Apprehensive of deliberate dilatory litigation tactics that could prolong the chamber and open-court proceedings for years, the Kangai siblings previously escalated the dispute beyond civil channels. They lodged formal grievances with the Zimbabwe Anti-Corruption Commission (ZACC) and the Attorney-General’s Office, articulating profound anxieties regarding potential asset-stripping, capital flight, and the externalization of corporate funds while the adjudication remains pending before the courts. These regulatory filings have added an intense layer of criminal and anti-corruption scrutiny to an already volatile corporate succession battle.

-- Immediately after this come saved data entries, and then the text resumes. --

Definition delivering (o : rt_op) : bool := match o with RoDeliver _ _ _ => true | _ => false end.
Lemma looks_asks {E A} (p : rt E A) : looks p → asks_no delivering p.
Proof. induction p as [a|e|o k IH]; cbn; [done..|]. intros ([id ->] & _ & Hk). split; [done|auto]. Qed.
(** A run of the store that is the call's own, an ancestor or a descendant of it. *)
Definition in_lineage (id : string) : Prop := is_Some (runs id) ∧ (under id self ∨ under self id).
Definition reading (o : rt_op) : bool := match o with RoGet _ => true | _ => false end.
Lemma looks_reads {E A} (p : rt E A) l r : looks p → track p l r → ∀ o x, Told o x ∈ l → ∃ i, o = RoGet i.
Proof.
  intros Hp Ht o x Hin. assert (asks_no (λ o, negb (reading o)) p) as Hno.
  { clear Ht. induction p as [a|e|o' k IH]; cbn in *; [done..|]. destruct Hp as ([id ->] & _ & Hk). split; [done|auto]. }
  pose proof (asks_no_track _ _ _ _ Hno Ht o x Hin) as Hr. destruct o; try done. eauto.
Qed.
Lemma looks_lineage id : looks (lineage_run self max_depth id).
Proof.
  apply looks_bind; [apply looks_below|]. intros [r|]; [done|]. apply looks_bind; [apply looks_get|]. intros own.
  apply looks_walk. intros up. by apply looks_bind; [apply looks_get|].
Qed.
(** What a handler's access first reads. *)
Lemma track_lineage id l o : track (lineage_run self max_depth id) l (Ok o) → honest l → is_Some o ↔ in_lineage id.
Proof using world_runs.
  intros Ht Hh. destruct (lineage_run_spec id) as (o' & Ho & Hspec).
  erewrite looks_steady in Ho; [|apply looks_lineage|exact Hh|exact Ht]. injection Ho as <-. unfold in_lineage.
  split; [intros [r Hr]; apply Hspec in Hr as [-> ?]; by split|]. intros [[r Hr] Hu]. exists r. by apply Hspec.
Qed.
Lemma honest_app l1 l2 : honest (l1 ++ l2) → honest l1 ∧ honest l2.
Proof. intros Hh. split; intros id x Hin; apply Hh, elem_of_app; [by left|by right]. Qed.
Lemma records_in_lineage id l r : track (access_records self max_depth id) l r → honest l →
  (∀ o x, Told o x ∈ l → (∃ i, o = RoGet i) ∨ (o = RoInspect id ∧ in_lineage id)) ∧
  ∀ found, r = Ok found → match found with
    | Some records => ∃ s, Told (RoInspect id) (Ok (Some s)) ∈ l ∧ records = sn_records s
    | None => in_lineage id → Told (RoInspect id) (Ok None) ∈ l
    end.
Proof using world_runs.
  intros Ht Hh. unfold access_records in Ht. apply track_bind in Ht as [(found & l1 & l2 & -> & Hl & Ht)|(f & Hl & ->)].
  2: { split; [|done]. intros o x Hin. left. by eapply looks_reads; [apply looks_lineage|..]. }
  apply honest_app in Hh as [Hh1 Hh2]. pose proof (track_lineage _ _ _ Hl Hh1) as Hin_.
  pose proof (looks_reads _ _ _ (looks_lineage id) Hl) as Hreads. destruct found as [r0|].
  2: { destruct Ht as [-> ->]. rewrite app_nil_r. split; [by left; eapply Hreads|]. intros found [= <-] Hli. by apply Hin_ in Hli as [? ?]. }
  assert (in_lineage id) as Hli by (apply Hin_; by eexists).
  apply track_bind in Ht as [(s & l3 & l4 & -> & Hs & Ht)|(f & Hs & ->)]; apply track_call in Hs as (y & -> & Hy).
  - destruct y as [y|]; [|done]. injection Hy as <-. destruct Ht as [-> ->]. rewrite app_nil_r. split.
    + intros o x [Hin|Hin]%elem_of_app; [left; by eapply Hreads|]. apply list_elem_of_singleton in Hin. right.
      split; [|done]. by injection Hin.
    + intros found [= <-]. destruct s as [s|]; cbn.
      * exists s. split; [|done]. apply elem_of_app. right. by left.
      * intros _. apply elem_of_app. right. by left.
  - split; [|done]. intros o x [Hin|Hin]%elem_of_app; [left; by eapply Hreads|].
    apply list_elem_of_singleton in Hin. right. split; [|done]. by injection Hin.
Qed.
Lemma children_in_lineage id cursor limit l r : track (access_children self max_depth id cursor limit) l r → honest l →
  let query := RoQueryRuns (children_filter id) false cursor limit in
  (∀ o x, Told o x ∈ l → (∃ i, o = RoGet i) ∨ (o = query ∧ in_lineage id)) ∧
  (∀ page, r = Ok page → in_lineage id ∧ Told query (Ok page) ∈ l) ∧
  (r = Err ReOutOfScope → ¬ in_lineage id).
Proof using world_runs.
  intros Ht Hh. cbv zeta. unfold access_children in Ht.
  apply track_bind in Ht as [(found & l1 & l2 & -> & Hl & Ht)|(f & Hl & ->)];
    apply track_map_err in Hl as [(found' & Hf & Hl)|(f' & Hf & Hl)]; try done;
    pose proof (looks_reads _ _ _ (looks_lineage id) Hl) as Hreads.
  2: { injection Hf as ->. split_and!; [|done|done]. intros o x Hin. left. by eapply Hreads. }
  injection Hf as <-. apply honest_app in Hh as [Hh1 Hh2]. pose proof (track_lineage _ _ _ Hl Hh1) as Hin_.
  destruct found as [r0|].
  2: { destruct Ht as [-> ->]. rewrite app_nil_r. split_and!; [by left; eapply Hreads|done|]. intros _ Hli. by apply Hin_ in Hli as [? ?]. }
  assert (in_lineage id) as Hli by (apply Hin_; by eexists).
  apply track_call in Ht as (y & -> & Hy). split_and!.
  - intros o x [Hin|Hin]%elem_of_app; [left; by eapply Hreads|]. apply list_elem_of_singleton in Hin. right.
    split; [|done]. by injection Hin.
  - intros page ->. split; [done|]. destruct y; [|done]. injection Hy as ->. apply elem_of_app. right. by left.
  - intros ->. by destruct y.
Qed.
Lemma matches_children id s : run_matches (children_filter id) s = true ↔ ∃ link, r_child s = Some link ∧ l_parent link = id.
Proof.
  unfold run_matches. cbn. destruct (r_child s) as [link|]; cbn; [|split; [done|by intros (? & ? & _)]].
  rewrite bool_decide_eq_true. naive_solver.
Qed.
(** The last millisecond of the year 9999. *)
Definition FAR_MS : Z := 253402300799000.
(** [TestClock::advance]. *)
Definition advance (clock time : Z) : Z := Z.max clock time.
Fixpoint drive_each (m : Mode) (due : list string) : rt fault unit :=
  match due with
  | [] => mret ()
  | id :: due => _ ← drive_mode rn fuel id m; drive_each m due
  end.
(** [run_isolated], for [n] rounds, whose runtime's clock shows [clock]. *)
Fixpoint run_isolated (m : Mode) (id : string) (n : nat) (clock : Z) : rt fault Status :=
  match n with
  | O => RFail (RfOther "isolated execution exceeded recovery limit")
  | S n =>
      cancelled ← request RoPermit;
      if negb (cancelled : bool) then mret (stopped_status "isolated run stopped")
      else
        root ← request (RoGet id);
        match (root : option SavedRun) with
        | None => RFail (RfOther "isolated run disappeared")
        | Some root =>
            match r_outcome root with
            | Some s => mret s
            | None =>
                due ← request (RoDue clock (rn_max_concurrency rn) default_compatibility);
                match (due : list string) with
                | [] =>
                    runs ← request RoList;
                    let live := filter (λ r, r_ended_ms r = None) (runs : list SavedRun) in
                    let next := foldr Z.min i64_max (r_wake_at_ms <$> live) in
                    if decide (FAR_MS ≤ next) then mret (Waiting next)
                    else run_isolated m id n (advance clock next)
                | due => _ ← drive_each m due; run_isolated m id n clock
                end
            end
        end
  end.
(** What a replay is made of ([replay_inner], up to its private store): the admission,
    with a candidate definition in its place where one is given, the recorded answers,
    and when the run was started. *)
Definition replayed_admission (a : Admission) (yaml : string) (p : Parsed) : Admission :=
  with_runtime "bindings" (bindings (ad_registry adm) (pa_workflow p))
    (mkAdmission (a_id a) (a_name a) (a_version a) yaml (a_input a) (a_runtime a)).
Definition started_at (records : list (string * JRecord)) : option Z :=
  head (omap (λ x : string * JRecord, match x.2 with RExecution x => Some (x_started_ms x) | _ => None end) records).
Definition replay_of (id : string) (yaml : option string) : rt fault (Admission * Recorded * Z) :=
  _ ← match yaml with Some yaml => _ ← validated adm yaml; mret () | None => mret () end;
  original ← request (RoInspect id);
  match (original : option RunSnapshot) with
  | None => RFail (RfOther "unknown recorded run")
  | Some original =>
      a ← match yaml with
          | Some yaml => p ← validated adm yaml; mret (replayed_admission (r_admission (sn_run original)) yaml p)
          | None => mret (r_admission (sn_run original))
          end;
      r ← fail_with RfOther (recorded_of (sn_records original));
      if decide (re_calls r = ∅ ∧ r_outcome (sn_run original) = None) then RFail (RfOther "recorded results unavailable")
      else
        again ← request (RoInspect id);
        match (again : option RunSnapshot) with
        | None => RFail (RfOther "unknown run")
        | Some again =>
            match started_at (sn_records again) with
            | None => RFail (RfOther "recorded execution unavailable (possibly retained out)")
            | Some started => mret (a, r, started)
            end
        end
  end.
(** How a replay ends, that used [used] of the [count] recorded calls. *)
Definition replay_verdict (s : Status) (used count : nat) : result string nat :=
  match s with
  | Completed _ => if decide (used = count) then Ok used else Err "replay left unused call results"
  | _ => Ok used
  end.
End isolated.

(** ** What the host and the loop ask for *)

Section runtime.
Context `{Host, Libraries, RuntimeLibraries, Calendar}.
Variable rn : Runtime.
Variable fuel : nat.
Local Abbreviation adm := (rn_admitter rn).

(** [save], [activated]. *)
Definition save (name yaml : string) : rt fault DefinitionV :=
  p ← validated adm yaml;
  request (RoSave name yaml (pa_breaker p)).
Definition activated (name : string) (version : Z) (actor note : option string) : rt fault unit :=
  d ← request (RoDefinitions name);
  match versions d !! version with
  | None => RFail (RfOther "unknown definition version")
  | Some d =>
      _ ← validated adm (d_yaml d);
      map_err (λ f, RfOther (match f with Unavailable e | Failed e => e | Tripped t => tripped_display t end))
        (scheduled adm fuel (activate_armed name version actor note))
  end.
(** [activate_as]. *)
Definition activate_as (name : string) (version : Z) (actor : string) (note : option string) : rt fault unit :=
  if decide (trim actor = "") then RFail (RfOther "an attributed activation needs an actor")
  else activated name version (Some actor) note.
(** [Runtime::deliver]. *)
Definition runtime_deliver (event : value) (target_ : option string) : rt fault (option string) :=
  now ← request RoNow;
  event ← fail_with RfOther (complete event now);
  request (RoDeliver event target_ now).
(** [Runtime::cancel]; [signal_cancelled] fires the tokens of the drives going on whose
    runs have ended: their ids. *)
Fixpoint signal_cancelled (running : list string) : rt fault (list string) :=
  match running with
  | [] => mret []
  | id :: running =>
      saved ← request (RoGet id);
      fired ← signal_cancelled running;
      mret (if is_some_and saved (λ r, bool_decide (is_Some (r_ended_ms r))) then id :: fired else fired)
  end.
Definition runtime_cancel (id : string) (running : list string) : rt fault (bool * list string) :=
  now ← request RoNow;
  changed ← request (RoCancel id now);
  fired ← signal_cancelled running;
  mret (changed : bool, fired).
(** [Runtime::start_child]. *)
Definition runtime_start_child (parent : Fence) (key id name : string) (input host_ : value) : rt fault SavedRun :=
  owner ← request (RoGet (f_run_id parent));
  match (owner : option SavedRun) with
  | None => RFail (RfOther "unknown parent run")
  | Some owner =>
      saved ← request (RoGet id);
      a ← match (saved : option SavedRun) with
          | Some saved =>
              _ ← fail_with RfMismatch (joins (r_admission saved) name None (Types.host (r_admission saved)));
              mret (r_admission saved)
          | None =>
              p ← fail_with RfOther (parsed (a_definition (r_admission owner)));
              let l := lineage_of (r_admission owner) (ad_limits adm) in
              let l := mkLineage (max_jumps (wf_budget (pa_workflow p)) (ln_max_jumps l)) (ln_depth l) in
              l ← fail_with (λ e, RfOther (Error.display e)) (lineage_child l (ad_max_depth adm));
              h ← fail_with (λ bytes, RfOther (host_data_display bytes)) (host_data host_);
              a ← active_in adm fuel id name input l;
              mret (with_host h a)
          end;
      now ← request RoNow;
      started ← request (RoStartChild parent a (mkLink (f_run_id parent) key key) now);
      _ ← match (started : option Fence) with
          | Some f => now ← request RoNow; request (RoRelease f now)
          | None => mret ()
          end;
      saved ← request (RoGet id);
      match (saved : option SavedRun) with
      | Some saved => mret saved
      | None => RFail (RfOther "child disappeared")
      end
  end.
(** [beat], [heartbeat] and the last beat of a worker that stopped; [held] counts the
    runs in execution. *)
Definition beat (held : Z) (now expires_ms : Z) : rt fault unit :=
  request (RoBeat (mkWorker (rn_worker_id rn) (rn_host_name rn) (c_version (rn_application rn)) (rn_started_ms rn)
    now expires_ms held)).
Definition heartbeat (held : Z) : rt fault unit :=
  now ← request RoNow; beat held now (sat_add64 now LEASE_MS).
Definition last_beat (held : Z) : rt fault unit := now ← request RoNow; beat held now now.
(** [Runtime::sweep]. *)
Definition runtime_sweep : rt fault Swept := now ← request RoNow; request (RoSweep now (rn_retention_ms rn)).
(** The store work of one tick: a sweep each hour, the due slots, the due runs. *)
Definition tick_work (swept : bool) : rt fault (list string) :=
  _ ← (if swept then _ ← runtime_sweep; mret () else mret ());
  _ ← map_err (λ f, RfOther (match f with Unavailable e | Failed e => e | Tripped t => tripped_display t end))
        (scheduled adm fuel (fire_due (ad_max_concurrent_runs adm)));
  now ← request RoNow;
  request (RoDue now (rn_max_concurrency rn) (rn_application rn)).
End runtime.
(** ** The end of the worker *)

(** The failures the result is taken from. *)
Definition held_failures (l : Loop) : list fault := omap (λ k, lo_late l !! k) (seq 0 4) ++ option_list (lo_failure l).
Lemma elem_of_held e l : e ∈ held_failures l ↔ (∃ k, (k < 4)%nat ∧ lo_late l !! k = Some e) ∨ lo_failure l = Some e.
Proof.
  unfold held_failures. rewrite elem_of_app, list_elem_of_omap. f_equiv.
  - split; intros (k & Hk & He); exists k; (split; [|done]); apply elem_of_seq in Hk || apply elem_of_seq; lia.
  - destruct (lo_failure l) as [f|]; cbn; [|split; [by intros ?%elem_of_nil|done]].
    rewrite list_elem_of_singleton. naive_solver.
Qed.
(** What a branch does to them. *)
Definition keeps (f : option fault) (l l' : Loop) : Prop :=
  (∀ e, e ∈ held_failures l' → e ∈ held_failures l ∨ f = Some e) ∧
  (is_Some f ∨ held_failures l ≠ [] → held_failures l' ≠ []).
Lemma keeps_same f l l' : f = None → lo_late l' = lo_late l → lo_failure l' = lo_failure l → keeps f l l'.
Proof. intros -> Hl Hf. unfold keeps, held_failures. rewrite Hl, Hf. split; [by left|]. by intros [[? ?]|?]. Qed.
Lemma keeps_failed {A} (r : result fault A) l m : lo_late m = lo_late l → lo_failure m = lo_failure l →
  keeps (failed r) l (failed_with r m).
Proof.
  intros Hl Hf. destruct r as [a|e]; [by apply keeps_same|]. split.
  - intros e'. rewrite !elem_of_held. cbn. rewrite Hl. naive_solver.
  - intros _. apply (elem_of_not_nil e). apply elem_of_held. by right.
Qed.
Lemma keeps_late {A} k (r : result fault A) l m : (k < 4)%nat → lo_late m = lo_late l → lo_failure m = lo_failure l →
  keeps (failed r) l (late k r m).
Proof.
  intros Hk Hl Hf. destruct r as [a|e]; [by apply keeps_same|]. split.
  - intros e'. rewrite !elem_of_held. cbn. rewrite Hl, Hf. intros [(k' & Hk' & He)|?]; [|auto].
    apply lookup_insert_Some in He as [[<- <-]|[_ He]]; eauto.
  - intros _. apply (elem_of_not_nil e). apply elem_of_held. left. exists k. cbn. by rewrite lookup_insert_eq.
Qed.
Lemma start_due_keeps due l : lo_late (start_due max due l) = lo_late l ∧ lo_failure (start_due max due l) = lo_failure l.
Proof.
  revert l. induction due as [|id due IH]; intros l; cbn; [done|]. case_decide; [done|]. case_decide; [apply IH|].
  destruct (IH (l <| lo_ids ::= union {[id]} |> <| lo_running ::= cons id |>)) as [-> ->]. done.
Qed.
Lemma step_keeps b l l' : loop_step max b l = Some l' → keeps (branch_failed b) l l'.
Proof.
  unfold loop_step. destruct (lo_draining l); destruct b as [|id r|r|r| |[due|e]|]; cbn;
    try case_decide; try case_match; try done; intros [= <-];
    try (by apply keeps_same); try (by apply keeps_failed); try (by apply keeps_late; [lia|..]).
  - by apply (keeps_late 2 (Err (A := list string) e) l (l <| lo_ticking := false |>)); [lia|..].
  - destruct (start_due_keeps due (l <| lo_ticking := false |>)) as [Hl Hf]. by apply keeps_same.
  - by apply (keeps_failed (Err (A := list string) e) l (l <| lo_ticking := false |>)).
Qed.
Lemma run_keeps bs l : loop_run max bs new_loop = Some l →
  (∀ e, e ∈ held_failures l → ∃ b, b ∈ bs ∧ branch_failed b = Some e) ∧
  ((∃ b, b ∈ bs ∧ is_Some (branch_failed b)) → held_failures l ≠ []).
Proof.
  revert l. induction bs as [|b bs IH] using rev_ind; intros l.
  - cbn. intros [= <-]. split; [by intros e ?%elem_of_nil|]. by intros (b & ?%elem_of_nil & _).
  - rewrite run_snoc. intros (l1 & Hr & Hb)%bind_Some. apply step_keeps in Hb as [Hfrom Hto]. destruct (IH _ Hr) as [Hk Hn]. split.
    + intros e [(b' & Hin & He)%Hk|He]%Hfrom; [exists b'|exists b]; (split; [set_solver|done]).
    + intros (b' & [Hin| ->%list_elem_of_singleton]%elem_of_app & Hf); apply Hto; [right; apply Hn; eauto|by left].
Qed.
(** The end of something that is under way. *)
Definition pending (l : Loop) (b : branch_of) : Prop :=
  match b with
  | BRun id _ => id ∈ lo_running l
  | BTicked _ => lo_ticking l = true
  | BNotified _ => lo_notifying l = true
  | BBeaten _ => lo_beating l = true
  | BStop | BBeat | BTick => False
  end.
Lemma pending_drain l b : pending l b ↔ ∃ l', drain_branch b l = Some l'.
Proof.
  destruct b; cbn; try (split; [done|by intros (? & ?)]).
  - case_decide; (split; [eauto|intros (? & ?)]); done.
  - destruct (lo_notifying l); (split; [eauto|intros (? & ?)]); done.
  - destruct (lo_beating l); (split; [eauto|intros (? & ?)]); done.
  - destruct (lo_ticking l); (split; [eauto|intros (? & ?)]); done.
Qed.
Lemma returned_flight l : returned l = true ↔ lo_draining l = true ∧ flight l = 0%nat.
Proof.
  unfold returned, flight. destruct (lo_draining l), (lo_ticking l), (lo_notifying l), (lo_beating l); cbn;
    rewrite ?andb_true_r, ?andb_false_r, ?bool_decide_eq_true, ?length_zero_iff_nil; try (split; [done|intros [? ?]; first [done|lia]]).
  rewrite <- length_zero_iff_nil. split; [intros ?; split; [done|lia]|lia].
Qed.
(** C38: The worker's loop drives each run once, no more of them than the bound, only runs a tick
    listed as due, and after a tick every run that was listed or as many as it may. Once it was
    stopped or has failed it starts nothing: each future it has under way can be taken when it
    ends, with whatever it ends with, and after exactly as many steps as it had futures it returns,
    and not before. No failure is lost: it returns without one only if nothing failed from its
    start on, and otherwise with one that something did fail with. *)
Theorem worker_returns bs l : loop_run max bs new_loop = Some l →
  (NoDup (lo_running l) ∧ (length (lo_running l) ≤ max)%nat ∧
   (∀ id, id ∈ lo_running l → ∃ due, BTicked (Ok due) ∈ bs ∧ id ∈ due) ∧
   (∀ due l', lo_draining l = false → loop_step max (BTicked (Ok due)) l = Some l' →
      (∀ id, id ∈ due → id ∈ lo_running l') ∨ length (lo_running l') = max)) ∧
  (lo_draining l = true →
     (∀ b, pending l b ↔ ∃ l', loop_step max b l = Some l') ∧
     ∀ bs' l', loop_run max bs' l = Some l' →
       lo_running l' ⊆ lo_running l ∧ flight l = (length bs' + flight l')%nat ∧ (returned l' = true ↔ length bs' = flight l)) ∧
  match worker_result l with
  | Ok _ => ∀ b, b ∈ bs → branch_failed b = None
  | Err e => ∃ b, b ∈ bs ∧ branch_failed b = Some e
  end.
Proof.
  intros Hr. split; [by apply loop_bounded|]. split.
  - intros Hd. split; [intros b; unfold loop_step; rewrite Hd; apply pending_drain|].
    pose proof (run_sound bs _ _ sound_new Hr) as Hs. clear Hr. intros bs' l' Hr.
    assert (lo_draining l' = true ∧ lo_running l' ⊆ lo_running l ∧ flight l = (length bs' + flight l')%nat) as (Hd' & Hsub & Hf).
    { revert l Hs Hd Hr. induction bs' as [|b bs' IH]; intros l Hs Hd; cbn; [by intros [= <-]|].
      intros (l1 & Hb & Hr)%bind_Some. unfold loop_step in Hb. rewrite Hd in Hb.
      destruct (drain_spec b l l1 Hs Hd Hb) as (Hs1 & Hd1 & Hr1 & ->).
      destruct (IH _ Hs1 Hd1 Hr) as (? & ? & ->). split_and!; [done|by etransitivity|done]. }
    split_and!; [done..|]. rewrite returned_flight. split; [intros [_ ?]; lia|intros ?; split; [done|lia]].
  - destruct (run_keeps bs l Hr) as [Hk Hn]. unfold worker_result. fold (held_failures l).
    destruct (held_failures l) as [|e es]; cbn.
    + intros b Hb. destruct (branch_failed b) eqn:E; [|done]. exfalso. apply Hn; [|done]. exists b. by rewrite E.
    + apply Hk. by left.
Qed.
End loop.

(** ** A drive and its lease *)

(** The lease an operation of a drive acts under; a run handed to the interpreter; a lease
    given back or a run ended. *)
Definition acts (o : rt_op) : option Fence :=
  match o with
  | RoFinish f _ _ _ | RoRelease f _ | RoLoad f _ => Some f
  | RoRace d | RoSettle d => Some (xn_fence (dv_host d))
  | _ => None
  end.
Definition is_race (o : rt_op) : bool := match o with RoRace _ => true | _ => false end.
Definition race_of (e : event) : option (Driven * result fault raced) :=
  match e with Told (RoRace d) x => Some (d, x) | _ => None end.
Definition leaves (e : event) : bool :=
  match e with Told (RoFinish _ _ _ _) (Ok _) | Told (RoRelease _ _) (Ok _) => true | _ => false end.
Definition ends (l : list event) : nat := length (filter (λ e, leaves e = true) l).
Lemma ends_app l1 l2 : ends (l1 ++ l2) = (ends l1 + ends l2)%nat.
Proof. unfold ends. by rewrite filter_app, length_app. Qed.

As the June 22, 2026 hearing approaches, the impending determination by the Commercial Court is widely regarded as a watershed moment in Zimbabwean jurisprudence. The ultimate ruling to be delivered by Mr Justice Chilimbe will not only decide the destiny of a US$50 million indigenous industrial empire but will also establish a critical, binding legal precedent clarifying legacy inheritance frameworks, the protection of minority beneficiaries, and corporate succession laws within the nation for generations to come.